Каменистые берега Онеги искрили и бликовали под солнечными лучами, воздушные шапки снега укрывали кроны высоких сосен. Приложив трубу к глазу, разглядел скалистые берега острова Суйсари. На берегу дымила небольшая карельская деревушка, а где-то в глубинах острова спрятаны кварц, халцедон и агаты, за ними и приехал. На другой стороне залива виднелся Кижский погост. Знаменитой на весь мир церкви там ещё нет, а сама деревушка, кроме чудом сохранившегося языческого капища, ничем не примечательна. Погост то вепский. Проникновение русских в эти края только началось и какого-то заметного смешения населения ещё не произошло.
День стоял солнечный, озорной и свежий ветер бодро толкал десятки парусных саней. Выстроившись друг за другом словно, перелетные птицы они неспешно тянулись на север. Путь петлял меж ледяных торосов, напоминавших сказочные замки, и высокими наносами снега у берегов. На «палубе» вовсю дымили печурки, а детвора перебивала озорными криками мертвенную тишину и редкие крики птиц.
Красота! Окружающая природа создает ощущение небывалой мощи, которая практически граничит с эйфорией. Честное слово, я бы тут жить остался. Но не сейчас, может быть потом, когда закончу задуманное. Проводив взглядом последние сани, мы развернули буер и отправились к шуйскому острогу, прежде всего следовало познакомится с соседями.

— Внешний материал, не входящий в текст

(** When the route answers 201. *)
Lemma send_request_201 refs now new_id a b t :
  valid t →
  new_id ∉ id <$> t →
  code (send_request refs now new_id a (Some b) t).2 = 201 →
  b ≠ 0 ∧ b ≠ a ∧ ¬ linked a b t
  ∧ (send_request refs now new_id a (Some b) t).1
    = t ++ [mkFriendship new_id (Z.min a b) (Z.max a b) pending a now now]
  ∧ valid (send_request refs now new_id a (Some b) t).1.
Proof.
  intros Hvalid Hfresh.
  destruct (decide (b = 0)) as [->|Hzero]; [by unfold send_request; cbn |].
  destruct (decide (b = a)) as [->|Hself].
  { unfold send_request. cbn [falsy].
    by rewrite bool_decide_eq_false_2, decide_True by done. }
  destruct (select_pair (Z.min a b) (Z.max a b) t) as [|f rest] eqn:Hsel.
  - assert (¬ linked a b t) as Hunlinked
      by (apply select_pair_nil_unlinked; [apply Hvalid | done | done]).
    unfold send_request. cbn [falsy].
    rewrite bool_decide_eq_false_2, decide_False by done. cbn zeta.
    rewrite Hsel. unfold insert.
    destruct (insert_allowed refs _ t) eqn:Hallowed; [| done].
    intros _. cbn [fst].
    split; [done |]. split; [done |]. split; [done |]. split; [done |].
    by eapply valid_insert.
  - assert (linked a b t) as Hlinked.
    { assert (f ∈ select_pair (Z.min a b) (Z.max a b) t) as [[H1 H2] Hf]%select_pair_elem
        by (rewrite Hsel; apply list_elem_of_here).
      exists f. split; [done |]. lia. }
    destruct (send_request_refused refs now new_id a b t Hvalid Hzero Hself Hlinked)
      as (f' & msg & _ & _ & _ & -> & _). done.
Qed.

Lemma unlinked_sym a b t : ¬ linked a b t → ¬ linked b a t.
Proof. intros Hab (f & Hf & Hlink). apply Hab. exists f. tauto. Qed.

(** X10: a friend request stands for both directions. After a request
    from [a] to [b] has been stored (201), a request from [b] to [a], or
    again from [a] to [b], is answered 400 'Friend request already
    pending' and changes nothing. *)
Theorem X10_request_blocks_both_directions refs now new_id a b t now' new_id' :
  valid t →
  new_id ∉ id <$> t →
  a ≠ 0 →
  code (send_request refs now new_id a (Some b) t).2 = 201 →
  let t' := (send_request refs now new_id a (Some b) t).1 in
  send_request refs now' new_id' b (Some a) t'
  = (t', mkReply 400 false "Friend request already pending")
  ∧ send_request refs now' new_id' a (Some b) t'
    = (t', mkReply 400 false "Friend request already pending").
Proof.
  intros Hvalid Hfresh Ha H201 t'.
  destruct (send_request_201 _ now new_id a b t Hvalid Hfresh H201)
    as (Hb & Hne & Hunlinked & Ht' & _).
  subst t'. rewrite Ht'.
  set (row := mkFriendship new_id (Z.min a b) (Z.max a b) pending a now now).
  assert (select_pair (Z.min a b) (Z.max a b) (t ++ [row]) = [row]) as Hsel.
  { unfold select_pair. rewrite filter_app.
    fold (select_pair (Z.min a b) (Z.max a b) t).
    replace (select_pair (Z.min a b) (Z.max a b) t) with (@nil Friendship)
      by (symmetry; apply select_pair_nil_unlinked; [apply Hvalid | done | done]).
    by rewrite filter_cons_True, filter_nil by done. }
  split.
  - unfold send_request. cbn [falsy].
    rewrite bool_decide_eq_false_2, decide_False by done. cbn zeta.
    by rewrite (Z.min_comm b a), (Z.max_comm b a), Hsel.
  - unfold send_request. cbn [falsy].
    rewrite bool_decide_eq_false_2, decide_False by done. cbn zeta.
    by rewrite Hsel.
Qed.
Definition is_jpeg (output_format : string) : bool :=
  String.eqb output_format "jpg" || String.eqb output_format "jpeg".

(** One pass through the loop body is logged as the bounds it started
    from and the quality it encoded at. *)
Record probe := Probe { probe_low : Z; probe_high : Z; probe_quality : Z }.

Section QualitySearch.
Context `{Pillow}.

(** The test save to a [BytesIO] and [buffer.tell()]: [None] when the
    format takes neither branch. *)
Definition trial_encode (img : Image) (output_format : string) (mid : Z)
  : option (Result Z) :=
  if is_webp output_format then
    Some (b ← save img (WEBP mid 6); mret (Z.of_nat (length b)))
  else if is_jpeg output_format then
    Some (b ← save img (JPEG mid true); mret (Z.of_nat (length b)))
  else None.

(** [for _ in range(n)] from the state [low], [high], [best_quality];
    [log] is the probes made so far, oldest first. *)
Fixpoint search_loop (n : nat) (img : Image) (output_format : string)
    (target_size_bytes : Z) (low high best_quality : Z) (log : list probe)
  : Result Z * list probe :=
  match n with
  | O => (Ok best_quality, log)
  | S n' =>
      let mid := (low + high) `div` 2 in
      match trial_encode img output_format mid with
      | None => (Ok mid, log)
      | Some (Raise e) => (Raise e, log ++ [Probe low high mid])
      | Some (Ok sz) =>
          if sz <=? target_size_bytes then
            search_loop n' img output_format target_size_bytes
              (mid + 1) high mid (log ++ [Probe low high mid])
          else
            search_loop n' img output_format target_size_bytes
              low (mid - 1) best_quality (log ++ [Probe low high mid])
      end
  end.

Definition quality_search (img : Image) (output_format : string)
    (target_size_bytes : Z) : Result Z * list probe :=
  search_loop 10 img output_format target_size_bytes 1 100 85 [].

Definition find_quality_for_target_size (img : Image)
    (output_format : string) (target_size_bytes : Z) : Result Z :=
  fst (quality_search img output_format target_size_bytes).
(** The non-empty prefixes of a relative path, shortest first. *)
Fixpoint prefixes (rel : list string) : list (list string) :=
  match rel with
  | [] => []
  | x :: rel' => [x] :: ((fun r => x :: r) <$> prefixes rel')
  end.

(** The paths from [base_path / rel] up to, and without, [base_path]:
    what [current] runs through in the [while] loop. *)
Definition chain (base_path : Path) (rel : list string) : list Path :=
  join base_path <$> reverse (prefixes rel).

(** The state of the [while] loop after [current] ran through [ch]. *)
Definition note_dirs (is_dir : Path -> bool) (ch : list Path)
    (st : list Path * gset Path) : list Path * gset Path :=
  foldl (fun st d => note_dir is_dir d st) st ch.

(** The line printed for a directory, and for a file, of the tree. *)
Definition dir_event (base_path d : Path) : event :=
  DirLine d (indent (depth d - depth base_path)
             +:+ icon_folder +:+ " " +:+ name d +:+ "/").

Definition file_event (base_path f : Path) : event :=
  FileLine f (indent (depth f - depth base_path)
              +:+ icon_file +:+ " " +:+ name f).

(** Every entry line of [tr] comes after the directory lines of the
    directories above its path (and below [base_path]), unless those are
    already in [seen]. *)
Definition ancestors_first (is_dir : Path -> bool) (base_path : Path)
    (seen : gset Path) (tr : list event) : Prop :=
  forall pre e post p a,
    tr = pre ++ e :: post -> subject e = Some p ->
    is_ancestor base_path a -> is_ancestor a p -> is_dir a = true ->
    a ∈ seen \/ a ∈ dir_lines pre.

К вечеру были на месте. Погост стоял на одноименной реке, таких на Руси с десяток. Шуей на Руси обычно именовали левые притоки рек, и это именование восходит к древнерусскому ошую, то бишь слева. Так что, если правильно перевести фамилию Шуйский, это будет звучать так — Левый. Ха-ха. Здешний острожек частный и с потрохами принадлежит Внезду Твердиславовичу, боярину Прусской улицы, входившему в число высшей аристократии республики, ага, тех самых трёхсот золотых поясов. Именно у него Радим и сторговал часть наших земель. Однако, подойдя к невысокому тыну нас не пустили даже после официального представления, более того и стрелы полетели. Хотя с чего?Со мною всего два десятка всадников, но видимо в такой глуши и эту горстку за войско почитают.

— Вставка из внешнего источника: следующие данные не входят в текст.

(** * Hourly occupancy pipeline: data preparation and analytics

    A shallow embedding of the three programs of the repository

    - [data_prep/data_prep.py]              (module [DataPrep]),
    - [modeling/compute_metrics.py]         (modules [Metrics], [ComputeMetrics]),
    - [modeling/compute_metrics_refined.py] (modules [Metrics], [Refined]),
    - the file discovery of [data_prep.py] and of the exploration scripts
      (module [Discovery]),

    followed by concrete inputs ([Scenarios]), the vocabulary of the
    statements ([Vocabulary]) and the properties proved about the programs.

    Conventions.  A pandas DataFrame is a list of rows (records); a Series is a
    list.  int64 cells are [Z] (the counts handled here are row counts, far from
    the 64-bit range).  float64 cells are [pyfloat]: NaN, the two infinities, or
    an exact rational; rounding of finite quotients is not modelled.
    Timestamps are nanoseconds since the epoch, as pandas stores them, within
    the int64 range.  A run leaves what it printed, the files it wrote and the
    directories it created; writing into a directory that does not exist is
    an error.
    Identifiers and status labels are strings; status labels are taken to
    differ from the fixed column names of the tables. *)

From Stdlib Require Import List ZArith QArith Bool Lia Permutation Sorted String Ascii Arith.
From Stdlib Require OrderedTypeEx.
Import ListNotations.

Local Open Scope string_scope.
Local Open Scope list_scope.
Local Open Scope Z_scope.

(** ** Python and pandas primitives *)

Module Py.

(** float64 values as produced by dividing integer columns. *)
Inductive pyfloat : Type :=
| NaN
| PosInf
| NegInf
| Fin (q : Q).

(** [a / b] on int64 Series (numpy true division): never raises. *)
Definition truediv (a b : Z) : pyfloat :=
  if b =? 0 then
    (if a =? 0 then NaN else if 0 <? a then PosInf else NegInf)
  else Fin (Qmake a 1 / Qmake b 1).

Definition isna (x : pyfloat) : bool :=
  match x with NaN => true | _ => false end.

(** Exceptions that the programs can raise. *)
Inductive exn : Type :=
| SystemExit (code : Z)
| KeyError (keys : list string)
| ZeroDivisionError
| NameError (name : string)
| TypeError
| OverflowError
| OSError.

(** Pieces of an f-string: literal text and formatted values. *)
Inductive fpart : Type :=
| Lit (s : string)
| Int (n : Z)
| Fixed2 (x : pyfloat).

Definition line : Type := list fpart.

(** The slice [l[:n]]. *)
Definition slice_to {A} (n : Z) (l : list A) : list A :=
  if 0 <=? n then firstn (Z.to_nat n) l
  else firstn (List.length l - Z.to_nat (- n))%nat l.

Section StableSort.
Context {A : Type} (leb : A -> A -> bool).

Fixpoint insert (x : A) (l : list A) : list A :=
  match l with
  | [] => [x]
  | y :: t => if leb x y then x :: y :: t else y :: insert x t
  end.

(** A stable sort: equal keys keep their input order. *)
Definition stable_sort (l : list A) : list A := fold_right insert [] l.
End StableSort.

Fixpoint zip_with {A B C} (f : A -> B -> C) (l : list A) (m : list B) : list C :=
  match l, m with
  | a :: l', b :: m' => f a b :: zip_with f l' m'
  | _, _ => []
  end.

(** [Series.shift(1)]: the first cell becomes missing. *)
Definition shift1 {A} (l : list A) : list (option A) :=
  firstn (List.length l) (None :: map Some l).

(** [cur != prev] on a boolean Series against its shift: a missing
    previous value compares unequal. *)
Definition ne_shift (cur : bool) (prev : option bool) : bool :=
  match prev with
  | None => true
  | Some p => xorb cur p
  end.

(** [Series.cumsum()] of a boolean Series, from a running total. *)
Fixpoint cumsum (acc : Z) (l : list bool) : list Z :=
  match l with
  | [] => []
  | b :: t => let acc' := acc + (if b then 1 else 0) in acc' :: cumsum acc' t
  end.

Definition sum_Z (l : list Z) : Z := fold_right Z.add 0 l.

(** The keys of a [groupby]: distinct values in ascending order. *)
Definition group_keys_str (l : list string) : list string :=
  stable_sort String.leb (nodup string_dec l).

Definition group_keys_Z (l : list Z) : list Z :=
  stable_sort Z.leb (nodup Z.eq_dec l).

Definition str_Z_eq_dec (a b : string * Z) : {a = b} + {a <> b}.
Proof.
  decide equality; [apply Z.eq_dec | apply string_dec].
Defined.

Definition group_keys_str_Z (l : list (string * Z)) : list (string * Z) :=
  stable_sort
    (fun a b => String.ltb (fst a) (fst b)
                || (String.eqb (fst a) (fst b) && (snd a <=? snd b)))
    (nodup str_Z_eq_dec l).

(** float64 comparison [a <= b]; any comparison with NaN is false. *)
Definition fle (a b : pyfloat) : bool :=
  match a, b with
  | NaN, _ | _, NaN => false
  | NegInf, _ => true
  | _, PosInf => true
  | PosInf, _ => false
  | _, NegInf => false
  | Fin x, Fin y => Qle_bool x y
  end.

(** Equality of sort keys: equal floats, and NaN grouped with NaN. *)
Definition fsame (a b : pyfloat) : bool :=
  match a, b with
  | NaN, NaN => true
  | _, _ => fle a b && fle b a
  end.

Definition fadd (a b : pyfloat) : pyfloat :=
  match a, b with
  | NaN, _ | _, NaN => NaN
  | PosInf, NegInf | NegInf, PosInf => NaN
  | PosInf, _ | _, PosInf => PosInf
  | NegInf, _ | _, NegInf => NegInf
  | Fin x, Fin y => Fin (x + y)
  end.

(** A float divided by a positive count. *)
Definition fdiv_count (a : pyfloat) (n : Z) : pyfloat :=
  match a with
  | Fin x => if n =? 0 then (if Qeq_bool x 0 then NaN
                             else if Qle_bool 0 x then PosInf else NegInf)
             else Fin (x / Qmake n 1)
  | other => other
  end.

Хотел применить проверенный приём, снос сегмента стены, но Третьяк уговорил подождать. Сам он бывал здесь не раз и хорошо знал местных повольников, свозивших в острожек дань с окрестных корел. Чего он гридням наговорил, непонятно, но часа не прошло, как они под руки-ноги вынесли мне посадника. Наглеть я не стал и отблагодарив ребят серебром приказал развязать посадника и позвать в разбитый у стен походный шатёр. Удивил попрощавшегося с жизнью мужика дорогими подарками и заморской едой.

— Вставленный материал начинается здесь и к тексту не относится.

(** * tarfs: the tar index and the block reader of the driver

    A shallow embedding of [device.c], [tar.c] and the lookup helpers of
    [driver.c].  The C code is modelled for an LP64 kernel: [size_t],
    [unsigned long] and [off_t] are 64 bits wide, [unsigned int] is 32 bits
    wide and [umode_t] is 16 bits wide.  Integers are values of [Z] and every
    conversion the C code performs is written out with [u16], [u32], [u64]
    and [s64].  Memory is a list of bytes in address order. *)

From Stdlib Require Import ZArith List Lia Bool Strings.Byte String.
Import ListNotations.
Open Scope Z_scope.

(** ** Machine integers *)

Definition u16 (x : Z) : Z := x mod 2 ^ 16.
Definition u32 (x : Z) : Z := x mod 2 ^ 32.
Definition u64 (x : Z) : Z := x mod 2 ^ 64.

(** Conversion of a 64-bit pattern to the signed type [off_t] / [long]. *)
Definition s64 (x : Z) : Z :=
  let y := u64 x in if y <? 2 ^ 63 then y else y - 2 ^ 64.

(** [min_t(size_t, a, b)]: both operands are converted to [size_t] first. *)
Definition min_t_size_t (a b : Z) : Z := Z.min (u64 a) (u64 b).

Definition Z_of_byte (b : byte) : Z := Z.of_N (Byte.to_N b).

(** ** Outcomes of a C function

    [Ret v]  the function returns [v];
    [Fault]  the function leaves the behaviour C defines (it dereferences
             [NULL], divides by zero or reads outside an object): in the
             kernel this is an oops, never a value handed to the caller;
    [Spin]   the loop did not finish within the fuel it was given. *)

Inductive outcome (A : Type) : Type :=
| Ret (a : A)
| Fault
| Spin.
Arguments Ret {A} a.
Arguments Fault {A}.
Arguments Spin {A}.

Definition bind {A B : Type} (m : outcome A) (k : A -> outcome B) : outcome B :=
  match m with
  | Ret a => k a
  | Fault => Fault
  | Spin => Spin
  end.

Notation "x <- m ;; k" := (bind m (fun x => k))
  (at level 61, m at next level, right associativity).
Notation "' p <- m ;; k" := (bind m (fun x => let p := x in k))
  (at level 61, p pattern, m at next level, right associativity).

(** ** The block device (linux/buffer_head.h, linux/fs.h)

    A [buffer_head] carries the size the block layer gave the block and the
    memory [b_data] points at.  [sb_bread] yields [None] for the [NULL] the
    kernel returns when a block cannot be read. *)

Record buffer_head : Type := {
  b_size : Z;
  b_data : list byte
}.

Record super_block : Type := {
  s_blocksize : Z;
  sb_bread : Z -> option buffer_head
}.

(** [memcpy(dst, src + off, n)]: the [n] bytes stored to [dst].  A byte the
    list [src] does not hold is memory behind the object; it reads as zero. *)
Definition memcpy (src : list byte) (off n : Z) : list byte :=
  map (fun i => nth (Z.to_nat (off + Z.of_nat i)) src x00) (seq 0 (Z.to_nat n)).

(** ** device.c *)

(** The loop of [tarfs_read].  [buffer] is the sequence of bytes stored
    through the destination pointer so far, so [buffer += inner_size] is
    the append. *)
Fixpoint tarfs_read_loop (fuel : nat) (sb : super_block) (buffer : list byte)
    (size offset pos : Z) : outcome (Z * list byte) :=
  if size >? 0 then
    match fuel with
    | O => Spin
    | S fuel' =>
      if s_blocksize sb =? 0 then Fault else
      let block := u32 (u64 (offset + pos) / s_blocksize sb) in
      let inner_off := s64 (u64 (offset + pos) mod s_blocksize sb) in
      let inner_size := min_t_size_t (s_blocksize sb - inner_off) size in
      match sb_bread sb block with
      | None => Fault                       (* pr_err, then bh->b_size *)
      | Some bh =>
        (* bh->b_size != sb->s_blocksize: pr_err only, the copy goes on *)
        let buffer' := buffer ++ memcpy (b_data bh) inner_off inner_size in
        tarfs_read_loop fuel' sb buffer'
          (u64 (size - inner_size)) offset (u64 (pos + inner_size))
      end
    end
  else Ret (pos, buffer).

(** [tarfs_read(buffer, size, offset, sb)]: the count returned and the bytes
    stored to [buffer].  Every round of the loop consumes at least one byte,
    so [size] rounds are enough fuel. *)
Definition tarfs_read (size offset : Z) (sb : super_block)
  : outcome (Z * list byte) :=
  tarfs_read_loop (Z.to_nat size) sb [] size offset 0.

(** ** C strings and the kernel's number parser (lib/string.c, lib/kstrtox.c)

    A C string argument is the memory from the pointer to the end of the
    object it points into; the string ends at the first NUL. *)

(** [memcmp(a, b, n)]. *)
Fixpoint memcmp (a b : list byte) (n : nat) : Z :=
  match n with
  | O => 0
  | S n' =>
    let x := hd x00 a in
    let y := hd x00 b in
    if Byte.eqb x y then memcmp (tl a) (tl b) n'
    else Z_of_byte x - Z_of_byte y
  end.

(** [memchr(s, c, n) - s], or [None] for [NULL]. *)
Fixpoint memchr (s : list byte) (c : byte) (n : nat) : option Z :=
  match n, s with
  | S n', x :: s' =>
    if Byte.eqb x c then Some 0
    else option_map Z.succ (memchr s' c n')
  | _, _ => None
  end.

(** [strcmp(a, b)]: the end of the list stands for the terminating NUL. *)
Fixpoint strcmp (a b : list byte) : Z :=
  let x := hd x00 a in
  let y := hd x00 b in
  if Byte.eqb x y then
    if Byte.eqb x x00 then 0
    else match a, b with
         | _ :: a', _ :: b' => strcmp a' b'
         | _, _ => 0
         end
  else Z_of_byte x - Z_of_byte y.

(** [strrchr(s, c) - s] for [c] other than NUL, or [None] for [NULL]. *)
Fixpoint strrchr (s : list byte) (c : byte) : option Z :=
  match s with
  | [] => None
  | x :: s' =>
    if Byte.eqb x x00 then None
    else match strrchr s' c with
         | Some i => Some (i + 1)
         | None => if Byte.eqb x c then Some 0 else None
         end
  end.

Definition ULLONG_MAX : Z := 2 ^ 64 - 1.

(** [_tolower]: sets bit 5. *)
Definition _tolower (c : Z) : Z := Z.lor c 32.

(** The value of a digit character, if it is one. *)
Definition digit_val (c : Z) : option Z :=
  if (48 <=? c) && (c <=? 57) then Some (c - 48)
  else if (97 <=? _tolower c) && (_tolower c <=? 102)
       then Some (_tolower c - 97 + 10)
       else None.

(** [_parse_integer]: the rest of the string, the value, the number of
    digits taken and the overflow flag.  A string that runs to the end of
    its object without a terminator is read past the object. *)
Fixpoint _parse_integer (s : list byte) (base res rv : Z) (overflow : bool)
  : outcome (list byte * Z * Z * bool) :=
  match s with
  | [] => Fault
  | c :: s' =>
    if Z_of_byte c =? 0 then Ret (s, res, rv, overflow) else
    match digit_val (Z_of_byte c) with
    | None => Ret (s, res, rv, overflow)
    | Some val =>
      if val >=? base then Ret (s, res, rv, overflow) else
      let overflow :=
        if negb (Z.land res (u64 (Z.shiftl ULLONG_MAX 60)) =? 0)
        then (if res >? (ULLONG_MAX - val) / base then true else overflow)
        else overflow in
      _parse_integer s' base (u64 (res * base + val)) (rv + 1) overflow
    end
  end.

(** [kstrtoull(s, base, &res)] for a base other than 0 and 16:
    [Some res] when it returns 0, [None] when it returns an error code. *)
Definition kstrtoull (s : list byte) (base : Z) : outcome (option Z) :=
  let s := match s with
           | c :: s' => if Byte.eqb c x2b then s' else s
           | [] => s
           end in
  '(s, res, rv, overflow) <- _parse_integer s base 0 0 false ;;
  if overflow : bool then Ret None else
  if rv =? 0 then Ret None else
  match s with
  | [] => Fault
  | c :: s' =>
    if Byte.eqb c x0a then
      match s' with
      | [] => Fault
      | c' :: _ => if Byte.eqb c' x00 then Ret (Some res) else Ret None
      end
    else if Byte.eqb c x00 then Ret (Some res) else Ret None
  end.

(** [kstrtouint]: a value that does not fit 32 bits is [-ERANGE]. *)
Definition kstrtouint (s : list byte) (base : Z) : outcome (option Z) :=
  tmp <- kstrtoull s base ;;
  match tmp with
  | None => Ret None
  | Some tmp => if negb (tmp =? u32 tmp) then Ret None else Ret (Some tmp)
  end.

(** [kstrtoul]: [unsigned long] is [unsigned long long] on LP64. *)
Definition kstrtoul (s : list byte) (base : Z) : outcome (option Z) :=
  kstrtoull s base.

(** ** linux/stat.h *)

Definition S_IFREG : Z := 32768.  (* 0100000 *)
Definition S_IFDIR : Z := 16384.  (* 0040000 *)
Definition S_IFLNK : Z := 40960.  (* 0120000 *)
Definition S_IFCHR : Z := 8192.   (* 0020000 *)
Definition S_IFBLK : Z := 24576.  (* 0060000 *)
Definition S_IFIFO : Z := 4096.   (* 0010000 *)

Definition ENOMEM : Z := 12.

— Вот что, Порфирий, вижу не со зла ты врата мне не открыл. Ошибся в темноте.
— Истинно так, княже. Глаза ужо подводят на старости лет, слеп аки крот. На Онеге лихих людей хватает, а в погосте нашем аккурат два десятка воев не считая повольников.
— Добро. Зла на тебя и боярина твоего не держу. Однако же ребят, что тебя притащили не обижай. Они и тебя, и острожек от большой беды спасли.